## EXTRACTED MATERIAL
(* ===== verification/CheckerDirectories.v ===== *)
(** The directory blocks of an inode as the offline checker sees them: it finds
    nothing to report exactly if every block is tiled by records and the active
    ones have distinct names and allocated targets. *)
From S2P Require Import Prelude Codec OndiskFormat OndiskFormatProofs OndiskJournal Disk JournalImage BitmapAllocator.
From S2P Require Import ImageReader ImageReaderProofs ReaderTheorems FileMutation ConsistentImage PlanProofs.
From S2P Require Import FileMutationProofs FileSystem CheckReport CheckerGraph Checker CheckerPointers.
Open Scope Z_scope.
Open Scope io_scope.

(** The entries that were looked at, with their directories. *)
Definition seen_entries (s : scan) : list (Z * DirectoryEntry) :=
  map (fun o => (ob_parent_inode_number o, ob_entry o)) (directory_entry_observations s).

Definition names_seen (s : scan) (n : Z) : gset bytes := default ∅ (directory_active_names s !! n).

(** What the active records [es] of the directory [n] add to a scan that has
    nothing to report. *)
Record listed (root n : Z) (es : list DirectoryEntry) (s s' : scan) : Prop := {
  li_status : sc_status s' = sc_status s;
  li_root : sc_root_inode s' = sc_root_inode s;
  li_entries : sc_root_entries s' = sc_root_entries s ++ (if n =? root then es else []);
  li_edges : sc_edges s' = sc_edges s ++ map (fun e => mkEdge n (de_inode e)) es;
  li_physical : physical_scan s' = physical_scan s;
  li_queue : physical_scan_queue s' = physical_scan_queue s;
  li_attempted : attempted_inodes s' = attempted_inodes s;
  li_decoded : decoded_inodes s' = decoded_inodes s;
  li_graph : forall k, targets (directory_edges s') k = targets (directory_edges s) k ++ (if decide (k = n) then de_inode <$> es else []);
  li_complete : directory_scan_complete s' = directory_scan_complete s;
  li_names : forall k, names_seen s' k = (if decide (k = n) then list_to_set (name <$> es) else ∅) ∪ names_seen s k;
  li_seen : seen_entries s' = seen_entries s ++ map (pair n) es;
  li_first : first_block_references s' = first_block_references s;
  li_logical : inode_logical_blocks s' = inode_logical_blocks s;
  li_block_flag : sc_block_complete s' = sc_block_complete s;
  li_inode_flag : sc_inode_complete s' = sc_inode_complete s
}.

Lemma listed_nil root n s : listed root n [] s s.
Proof.
  constructor; try done; intros; try case_decide; cbn; rewrite ?(left_id_L ∅ (∪)), ?app_nil_r; try done.
  destruct (n =? root); by rewrite app_nil_r.
Qed.

Lemma listed_app root n es1 es2 s s1 s2 : listed root n es1 s s1 -> listed root n es2 s1 s2 -> listed root n (es1 ++ es2) s s2.
Proof.
  intros H1 H2. destruct H1, H2. constructor; try congruence.
  - rewrite li_entries1, li_entries0, <- app_assoc. by destruct (_ =? _).
  - rewrite li_edges1, li_edges0, <- app_assoc. by rewrite map_app.
  - intros k. rewrite li_graph1, li_graph0, <- app_assoc. case_decide; [by rewrite fmap_app|done].
  - intros k. rewrite li_names1, li_names0. case_decide; [|by rewrite !(left_id_L ∅ (∪))]. rewrite fmap_app, list_to_set_app_L, (assoc_L (∪)).
    f_equal. apply (comm_L (∪)).
  - rewrite li_seen1, li_seen0, <- app_assoc. by rewrite map_app.
Qed.

Section directories.
Context (r : ImageReader).
Abbreviation sb := (rd_superblock r).
Abbreviation ibm := (inode_bitmap_ r).
Abbreviation bbm := (block_bitmap_ r).
Abbreviation rt := (root_inode sb).

(** The rounds the queue may still take: what is queued, and every inode that is
    not queued yet. Recorded mappings hold blocks of the image only. *)
Definition within (rounds : Z) (s : scan) : Prop :=
  (forall n, n ∈ physical_scan s \/ n ∈ physical_scan_queue s -> 1 <= n <= total_inodes sb) /\
  Z.of_nat (length (physical_scan_queue s)) + total_inodes sb - Z.of_nat (size (physical_scan s)) <= rounds /\
  (forall k lb, inode_logical_blocks s !! k = Some lb -> Forall (readable_block r) lb).

Lemma within_search c s s' : same_search s s' -> within c s -> within c s'.
Proof. intros (H1 & H2 & _ & H5) (H3 & H4 & H6). unfold within. by rewrite H1, H2, H5. Qed.

Lemma enqueue_within c n s : 1 <= n <= total_inodes sb -> within c s -> within c (enqueue_physical_scan n s).
Proof.
  intros Hn (H1 & H2 & H3). unfold enqueue_physical_scan. case_bool_decide as Hin; [done|]. unfold within. scan_fields. split; [|split; [|done]].
  - intros k [[->%elem_of_singleton|Hk]%elem_of_union|[Hk| ->%list_elem_of_singleton]%elem_of_app]; try done; apply H1; [by left|by right].
  - rewrite length_app, size_union, size_singleton by set_solver. cbn [length]. lia.
Qed.

(** Every allocated inode is in the queue or has left it. *)
Definition all_queued (s : scan) : Prop :=
  forall n, 1 <= n <= total_inodes sb -> TestBit ibm (n - 1) = true -> n ∈ physical_scan s.

Definition entry_fine (s : scan) (n : Z) (e : DirectoryEntry) : Prop :=
  (name e ∉ names_seen s n) /\ de_inode e <= total_inodes sb /\ TestBit ibm (de_inode e - 1) = true.

Lemma check_entry_within n phys e s c : 1 <= de_inode e -> within c s -> within c (check_entry sb ibm n phys e s).
Proof.
  intros He Hw. unfold check_entry. cbv zeta. set (s1 := if n =? rt then _ else s). set (s2 := if bool_decide _ then _ else _).
  assert (same_search s s2) as Hs2 by (unfold s2, s1; destruct (n =? rt), (bool_decide _); by repeat split).
  destruct (Z.ltb_spec (total_inodes sb) (de_inode e)); [eapply within_search; [|exact Hw]; by destruct Hs2 as (? & ? & ? & ?)|].
  set (s3 := on_block _ _).
  assert (within c s3) as H3 by (destruct Hs2 as (A1 & A2 & _ & A4); unfold within, s3 in *; scan_fields; by rewrite A1, A2, A4).
  pose proof (enqueue_within c (de_inode e) s3 ltac:(lia) H3) as H4. destruct (negb _); [|done].
  eapply within_search; [|exact H4]. by repeat split.
Qed.

Lemma check_entry_outcome n phys e s : let s' := check_entry sb ibm n phys e s in
  (sc_issues s' = [] <-> sc_issues s = [] /\ entry_fine s n e) /\
  (sc_issues s' = [] -> 1 <= de_inode e -> all_queued s -> listed rt n [e] s s').
Proof.
  unfold check_entry, entry_fine. cbv zeta.
  set (s1 := if n =? rt then _ else s). assert (directory_active_names s1 = directory_active_names s /\ sc_issues s1 = sc_issues s) as [N1 I1]
    by (unfold s1; by destruct (n =? rt)). rewrite N1. fold (names_seen s n).
  case_bool_decide as Hname.
  { set (s2 := AddIssue kDuplicateDentryName _ _ _ _ s1). assert (sc_issues s2 <> []) as H2 by apply reported.
    assert (forall s', sc_issues s2 `prefix_of` sc_issues s' -> sc_issues s' <> []) as Hp.
    { intros s' [l E] E0. rewrite E0 in E. by destruct (sc_issues s2). }
    match goal with |- (sc_issues ?s' = [] <-> _) /\ _ => assert (sc_issues s' <> []) as Hne end.
    - apply Hp. destruct (_ <? _); scan_fields; [by eexists|]. unfold enqueue_physical_scan. destruct (bool_decide _), (negb _); scan_fields;
        try (by eexists); exists []; by rewrite app_nil_r.
    - split; [|done]. split; [done|]. tauto. }
  set (s2 := on_names _ s1). destruct (Z.ltb_spec (total_inodes sb) (de_inode e)) as [Hr|Hr].
  { split; [|by intros ?%reported]. split; [by intros ?%reported|]. lia. }
  set (s3 := on_block _ _). unfold BitmapBit. destruct (TestBit ibm (de_inode e - 1)) eqn:Eb; cbn [negb].
  2: { split; [|by intros ?%reported]. split; [by intros ?%reported|]. by intros (_ & _ & _ & ?). }
  assert (sc_issues (enqueue_physical_scan (de_inode e) s3) = sc_issues s) as HI.
  { unfold enqueue_physical_scan. destruct (bool_decide _); exact I1. }
  split; [rewrite HI; tauto|]. intros _ He Hq. assert (enqueue_physical_scan (de_inode e) s3 = s3) as ->.
  { unfold enqueue_physical_scan. rewrite bool_decide_eq_true_2; [done|]. unfold s3, s2, s1. destruct (n =? rt); scan_fields; by apply Hq. }
  unfold s3, s2, s1. constructor; try (destruct (n =? rt); scan_fields; by rewrite ?app_nil_r).
  - intros k. unfold targets. destruct (n =? rt); scan_fields; rewrite lookup_insert; destruct (decide (k = n)) as [->|]; cbn;
      rewrite ?decide_True, ?decide_False by done; cbn; by rewrite ?app_nil_r.
  - intros k. unfold names_seen. destruct (n =? rt); scan_fields; rewrite lookup_insert; destruct (decide (k = n)) as [->|]; cbn;
      rewrite ?decide_True, ?decide_False by done; cbn; by rewrite ?(right_id_L ∅ (∪)), ?(left_id_L ∅ (∪)).
  - unfold seen_entries. destruct (n =? rt); scan_fields; by rewrite map_app.
Qed.

(** Active records that are all fine. *)
Definition entries_fine (s : scan) (n : Z) (es : list DirectoryEntry) : Prop :=
  NoDup (name <$> es) /\ Forall (entry_fine s n) es.

Lemma entries_fine_cons s s1 n e es : listed rt n [e] s s1 -> entry_fine s n e -> (entries_fine s1 n es <-> entries_fine s n (e :: es)).
Proof.
  intros Hl He. unfold entries_fine, entry_fine. cbn [fmap list_fmap]. rewrite NoDup_cons, Forall_cons, !Forall_forall.
  assert (names_seen s1 n = {[name e]} ∪ names_seen s n) as ->.
  { rewrite (li_names _ _ _ _ _ Hl), decide_True by done. cbn. by rewrite (right_id_L ∅ (∪)). }
  setoid_rewrite not_elem_of_union. setoid_rewrite not_elem_of_singleton. split.
  - intros [H1 H2]. split; [split; [|done]|].
    + intros (x & E & Hx)%list_elem_of_fmap. by destruct (H2 x Hx) as ([? _] & _).
    + split; [done|]. intros x Hx. destruct (H2 x Hx) as ([_ ?] & ?). done.
  - intros [[H1 H2] [_ H3]]. split; [done|]. intros x Hx. destruct (H3 x Hx) as (? & ?). split; [|done]. split; [|done].
    intros E. apply H1. rewrite <- E. by apply list_elem_of_fmap_2.
Qed.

## WORK ITEM
Transcribe each line of the data above, unaltered, from the one where "Section directories." appears to the one where "(** The rounds" appears, inclusive of both.

## ANSWER SECTION
Section directories.
Context (r : ImageReader).
Abbreviation sb := (rd_superblock r).
Abbreviation ibm := (inode_bitmap_ r).
Abbreviation bbm := (block_bitmap_ r).
Abbreviation rt := (root_inode sb).

(** The rounds the queue may still take: what is queued, and every inode that is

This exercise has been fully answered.